The celestial coordinate system is established by large-angle, fundamental observations. These types of observations allow us to define a coordinate system (directions of 3 orthogonal axes) from first principles, without prior knowledge of the coordinates of stars. In the past these fundamental observations were provided by transit circle (meridian circle) telescopes at optical wavelengths for about 1500 bright stars. (H.G.Walter, O.J.Sovers, Astrometry of Fundamental Catalogues, Springer 2000). These observations were tied into the complex motion and rotation of the earth as well as other solar system bodies (sun, major and minor planets) to be able to establish a dynamical reference frame, which is made inertial (i.e. rotation free) based on celestial mechanics and law of gravitation.
In 1997 the International Astronomical Union (IAU) adopted the International Celestial Reference System (ICRS) based on more precise Very Long Baseline Interferometry (VLBI) observations with radio telescopes to define the axes of the celestial coordinate system. The catalog of about 600 compact, extragalactic sources (mainly quasars) form the International Celestial Reference Frame (ICRF), the practical realization of the ICRS. The definition of the ICRS thus is independent of the earth’s motion, rotation, and its equator and is no longer a dynamical system, rather a quasi-inertial reference system with the assumption that those quasars do not move noticeably along the sky due to their enormous distances and thus are used as fixed, fiducial points to define the ICRS. The positions of most sources in the ICRF are known to about 0.1 to 1 mas, and there are no angular motions by definition.

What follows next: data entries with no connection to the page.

(* ===== verification/SchedTheorems.v ===== *)
(** * Theorems on the scheduling framework

    The properties of hypervisor/common/schedule.c that hold for every policy
    implementing the run-queue interface, with the round-robin policy as the
    witness. *)

From S2P Require Import Prelude Bits LinkedList Timer Schedule SchedIorr.

Section theorems.
Context {P D : Type} {ops : BitmapOps} (lim : Z) {bspec : BitmapSpec ops lim}.
Context (sched : acrn_scheduler P D) {rq : RunQueue sched}.
Implicit Types (s : pcpu P D) (t : tid) (e : env).

(** C2: Every permitted sequence of scheduler operations (schedule, sleep, wake,
    yield, tick, thread creation, from any CPU) runs to completion, and in the
    state it leaves exactly the current thread is RUNNING, a thread is in the
    run queue exactly when it is neither blocked nor blocking, a thread that is
    blocking or could replace the idle thread has a reschedule pending, and
    the idle thread can always run. *)
Theorem sched_runs_keep_invariant l s :
  NEED_RESCHEDULE < lim → sched_inv sched s → ops_ok sched l s →
  ∃ s', exec_all sched l s = Some s'
    ∧ (∀ t th, threads s' !! t = Some th →
         status th = THREAD_STS_RUNNING ↔ curr_obj s' = Some t)
    ∧ (∀ t th, t ≠ IDLE → threads s' !! t = Some th →
         t ∈ runq sched s' ↔ status th ≠ THREAD_STS_BLOCKED ∧ be_blocking th = false)
    ∧ NoDup (runq sched s')
    ∧ (∀ t th, threads s' !! t = Some th → be_blocking th = true → need_reschedule s' = true)
    ∧ (curr_obj s' = Some IDLE → runq sched s' ≠ [] → need_reschedule s' = true)
    ∧ (∃ th, threads s' !! IDLE = Some th ∧ runnable th).
Proof.
  intros Hlim I Hok. destruct (exec_all_inv sched lim Hlim l s I Hok) as (s' & Hrun & I').
  exists s'. split_and!; [done| | | | | |]; try apply I'.
  - intros t th Ht. split; [by apply (inv_running _ _ I')|]. intros Hc.
    destruct (inv_curr _ _ I') as (c & th' & Hc' & Hl & Hr). congruence.
  - eapply rq_nodup, (inv_wf _ _ I').
Qed.

(** schedule() runs the thread the policy puts first (the idle thread if the
    queue is empty), clears the reschedule flag, marks the thread it leaves
    BLOCKED if it was going to sleep and RUNNABLE otherwise, and performs the
    switch_out and switch_in callbacks and the stack switch in that order, or
    nothing if the thread does not change. *)
Theorem schedule_switches e s p thp :
  NEED_RESCHEDULE < lim → sched_inv sched s →
  curr_obj s = Some p → threads s !! p = Some thp →
  ∃ s' n thn, schedule sched e s = Some s'
    ∧ n = default IDLE (head (runq sched s')) ∧ runq sched s' ≡ₚ runq sched s
    ∧ curr_obj s' = Some n ∧ threads s' !! n = Some thn ∧ status thn = THREAD_STS_RUNNING
    ∧ need_reschedule s' = false
    ∧ (p ≠ n → ∃ th', threads s' !! p = Some th' ∧ be_blocking th' = false
         ∧ status th' = (if be_blocking thp then THREAD_STS_BLOCKED else THREAD_STS_RUNNABLE))
    ∧ actions s' = actions s ++
        (if decide (p = n) then []
         else (if switch_out thp then [SwitchOut p] else [])
                ++ (if switch_in thn then [SwitchIn n] else []) ++ [ArchSwitch p n]).
Proof.
  intros Hlim I Hc Hp.
  destruct (schedule_spec lim Hlim sched e s p thp I Hc Hp)
    as (s' & n & Hrun & I' & En & Hcur & Hq & Hn & Hprev & Hact).
  destruct (inv_curr _ _ I') as (c & thn & Hc' & Hl & Hr). simplify_eq.
  eexists s', _, thn. split_and!; eauto. intros Hne.
  destruct (schedule_keeps sched e s s' p I Hrun) as [th' Hth']; [eauto|].
  destruct (Hprev th' Hth' Hne). eauto.
Qed.
End theorems.

Section witnesses.
#[local] Existing Instance riscv_bitmap.

Definition ex_more : list (env * sched_op sched_iorr_data) :=
  [ (mk_env 3 1000 (λ _, 60), OpSleep 2%nat); (ex_env 61, OpSchedule);
    (ex_env 62, OpTick); (mk_env 3 1000 (λ _, 63), OpWake 2%nat); (ex_env 64, OpSchedule) ].

Lemma sched_runs_keep_invariant_witness :
  ∃ s', exec_all sched_iorr ex_more ex_state = Some s' ∧ NoDup (runq sched_iorr s').
Proof.
  destruct (sched_runs_keep_invariant 31 sched_iorr ex_more ex_state) as (s' & H1 & _ & _ & H2 & _).
  - reflexivity.
  - apply iorr_ex_inv.
  - repeat (split; [first [exact I | by vm_compute | (split; [discriminate|vm_compute; eexists; reflexivity])
      | (eexists; split; [vm_compute; reflexivity|done])]
      |intros ? Hs; vm_compute in Hs; injection Hs as <-]).
    exact I.
  - exists s'. auto.
Defined.

Lemma schedule_switches_witness :
  ∃ s', schedule sched_iorr (ex_env 61) ex_state = Some s' ∧ need_reschedule s' = false.
Proof.
  destruct (threads ex_state !! 2%nat) as [th|] eqn:Eth; [|vm_compute in Eth; discriminate].
  destruct (schedule_switches 31 sched_iorr (ex_env 61) ex_state 2%nat th)
    as (s' & n & thn & H1 & _ & _ & _ & _ & _ & H2 & _).
  - reflexivity.
  - apply iorr_ex_inv.
  - vm_compute. reflexivity.
  - exact Eth.
  - exists s'. auto.
Defined.
End witnesses.
(* ===== verification/Vuart.v ===== *)
(** * The virtual UART

    hypervisor/dm/vuart.c with include/dm/vuart.h and the register layout of
    include/debug/uart16550.h: the receive and transmit FIFOs, the 16550
    register interface of the guests, the link between the vuarts of two VMs,
    and their set-up and tear-down. The state is the table of all vuarts, the
    vuart configuration, and the trace of calls into the interrupt controllers,
    newest first. Locks are not modelled: each operation is one step. [None] is
    undefined behaviour of the C code: a NULL dereference, a division by zero
    or an access outside a FIFO buffer. *)

From S2P Require Import Prelude.

Definition RX_BUF_SIZE : Z := 256.
Definition TX_BUF_SIZE : Z := 8192.
Definition INVALID_COM_BASE : Z := 0.
Definition CONFIG_MAX_VM_NUM : Z := 6.
Definition MAX_VUART_NUM_PER_VM : Z := 2.
Definition UART_CLOCK_RATE : Z := 1843200.
Definition BAUD_115200 : Z := 115200.

Definition UART16550_RBR : Z := 0.
Definition UART16550_THR : Z := 0.
Definition UART16550_DLL : Z := 0.
Definition UART16550_IER : Z := 1.
Definition UART16550_DLM : Z := 1.
Definition UART16550_IIR : Z := 2.
Definition UART16550_FCR : Z := 2.
Definition UART16550_LCR : Z := 3.
Definition UART16550_MCR : Z := 4.
Definition UART16550_LSR : Z := 5.
Definition UART16550_MSR : Z := 6.
Definition UART16550_SCR : Z := 7.

Definition IIR_FIFO_MASK : Z := 0xc0.
Definition IIR_RXTOUT : Z := 0x0c.
Definition IIR_RLS : Z := 0x06.
Definition IIR_TXRDY : Z := 0x02.
Definition IIR_NOPEND : Z := 0x01.
Definition IIR_MLSC : Z := 0x00.
Definition IER_EMSC : Z := 0x08.
Definition IER_ELSI : Z := 0x04.
Definition IER_ETBEI : Z := 0x02.
Definition IER_ERBFI : Z := 0x01.
Definition LCR_DLAB : Z := 2 ^ 7.
Definition LSR_TEMT : Z := 2 ^ 6.
Definition LSR_THRE : Z := 2 ^ 5.
Definition LSR_OE : Z := 2 ^ 1.
Definition LSR_DR : Z := 2 ^ 0.
Definition MCR_LOOPBACK : Z := 2 ^ 4.
Definition MCR_OUT2 : Z := 2 ^ 3.
Definition MCR_OUT1 : Z := 2 ^ 2.
Definition MCR_RTS : Z := 2 ^ 1.
Definition MCR_DTR : Z := 2 ^ 0.
Definition MSR_DCD : Z := 2 ^ 7.
Definition MSR_RI : Z := 2 ^ 6.
Definition MSR_DSR : Z := 2 ^ 5.
Definition MSR_CTS : Z := 2 ^ 4.
Definition MSR_DDCD : Z := 2 ^ 3.
Definition MSR_TERI : Z := 2 ^ 2.
Definition MSR_DDSR : Z := 2 ^ 1.
Definition MSR_DCTS : Z := 2 ^ 0.
Definition MSR_DELTA_MASK : Z := 0x0F.
Definition FCR_RX_MASK : Z := 0xc0.
Definition FCR_DMA : Z := 2 ^ 3.
Definition FCR_RFR : Z := 2 ^ 1.
Definition FCR_FIFOE : Z := 2 ^ 0.
(** The same for the loop over the in-service pins. *)
Lemma isr_loop_spec i n : ∀ k, k + Z.of_nat n = 8 → 0 ≤ k →
  (isr_loop n (pin_at i k) i = INVALID_INTERRUPT_PIN ∧ ∀ m, k ≤ m < 8 → ¬ can_end i (pin_at i m))
  ∨ (∃ m, k ≤ m < 8 ∧ isr_loop n (pin_at i k) i = pin_at i m ∧ can_end i (pin_at i m)
      ∧ ∀ j, k ≤ j < m → ¬ can_end i (pin_at i j)).
Proof.
  induction n as [|n IH]; intros k Hk Hk0; cbn [isr_loop].
  - left. split; [done|]. intros m ?. lia.
  - pose proof (pin_at_range i k) as Hr. rewrite !test_pin by lia. rewrite pin_at_succ.
    assert (Hstep : ¬ can_end i (pin_at i k) →
      (isr_loop n (pin_at i (k + 1)) i = INVALID_INTERRUPT_PIN
       ∧ ∀ m, k ≤ m < 8 → ¬ can_end i (pin_at i m))
      ∨ (∃ m, k ≤ m < 8 ∧ isr_loop n (pin_at i (k + 1)) i = pin_at i m ∧ can_end i (pin_at i m)
          ∧ ∀ j, k ≤ j < m → ¬ can_end i (pin_at i j))).
    { intros Hn. destruct (IH (k + 1)) as [[-> Hno]|(m & Hm & -> & He & Hj)]; [lia|lia| |].
      - left. split; [done|]. intros m Hm. destruct (decide (m = k)) as [->|]; [done|]. apply Hno. lia.
      - right. exists m. split_and!; [lia|lia|done|done|].
        intros j Hjm. destruct (decide (j = k)) as [->|]; [done|]. apply Hj. lia. }
    unfold can_end at 1 in Hstep.
    destruct (Z.testbit (service i) (pin_at i k)) eqn:Es; [|apply Hstep; naive_solver].
    destruct (nonzero (smm i) && Z.testbit (mask i) (pin_at i k)) eqn:Em.
    + apply Hstep. zreflect. tauto.
    + right. exists k. split_and!; [lia|lia|done| |lia]. split_and!; [lia|lia|done|].
      intros [Hs Hmk]. rewrite Hmk, andb_true_r in Em. zreflect. done.
Qed.

Lemma first_pin i : u32 (lowprio i + 1) &&& 0x7 = pin_at i 0.
Proof. rewrite and_7. unfold pin_at. by rewrite Z.add_0_r. Qed.

Lemma irr_highest i : let p := vpic_get_highest_irrpin i in
  (can_interrupt i p ∧ ∀ q, can_interrupt i q → rank i p ≤ rank i q)
  ∨ (p = INVALID_INTERRUPT_PIN ∧ ∀ q, ¬ can_interrupt i q).
Proof.
  unfold vpic_get_highest_irrpin. cbv zeta. rewrite first_pin. fold (serviced i).
  change (Z.to_nat NR_VPIC_PINS_PER_CHIP) with 8%nat.
  destruct (irr_loop_spec i (serviced i) 8 0) as [[-> Hno]|(m & Hm & -> & He & Hj)]; [lia|lia| |].
  - right. split; [done|]. intros q (Hq & Hel & Hs). pose proof (rank_range i q).
    destruct (Hno (rank i q)) as (j & Hj & Hsj); [lia|by rewrite pin_at_rank|].
    rewrite Hs in Hsj; [done|apply pin_at_range|]. rewrite rank_pin_at; lia.
  - left. split.
    + split_and!; [apply pin_at_range..|done|]. intros q Hq. rewrite rank_pin_at by lia. intros Hr.
      rewrite <- (pin_at_rank i q) by done. apply Hj. pose proof (rank_range i q). lia.
    + intros q (Hq & Hel & _). rewrite rank_pin_at by lia.
      destruct (decide (m ≤ rank i q)) as [|Hlt]; [done|]. pose proof (rank_range i q).
      destruct (Hj (rank i q)) as [_ Hne]; [lia|]. rewrite pin_at_rank in Hne by done.
      rewrite Hne in Hel by lia. done.
Qed.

Between 1989 and 1993 the European space mission Hipparcos observed (at visible light wavelengths) about 118,000 stars at a mean epoch of 1991.25 to an accuracy of about 1 mas per position coordinate. Because stars move (see below), the Hipparcos Catalog also had to solve for the effects of proper motion and parallax as well as just position. The Hipparcos Celestial Reference System (HCRS) was adopted by the IAU as the optical realization of the ICRS. The coordinate system of Hipparcos was aligned to the fundamental ICRS with a variety of methods (Kovalevsky et al. 1997) with 12 radio stars (visible at optical and radio wavelengths) providing the strongest link.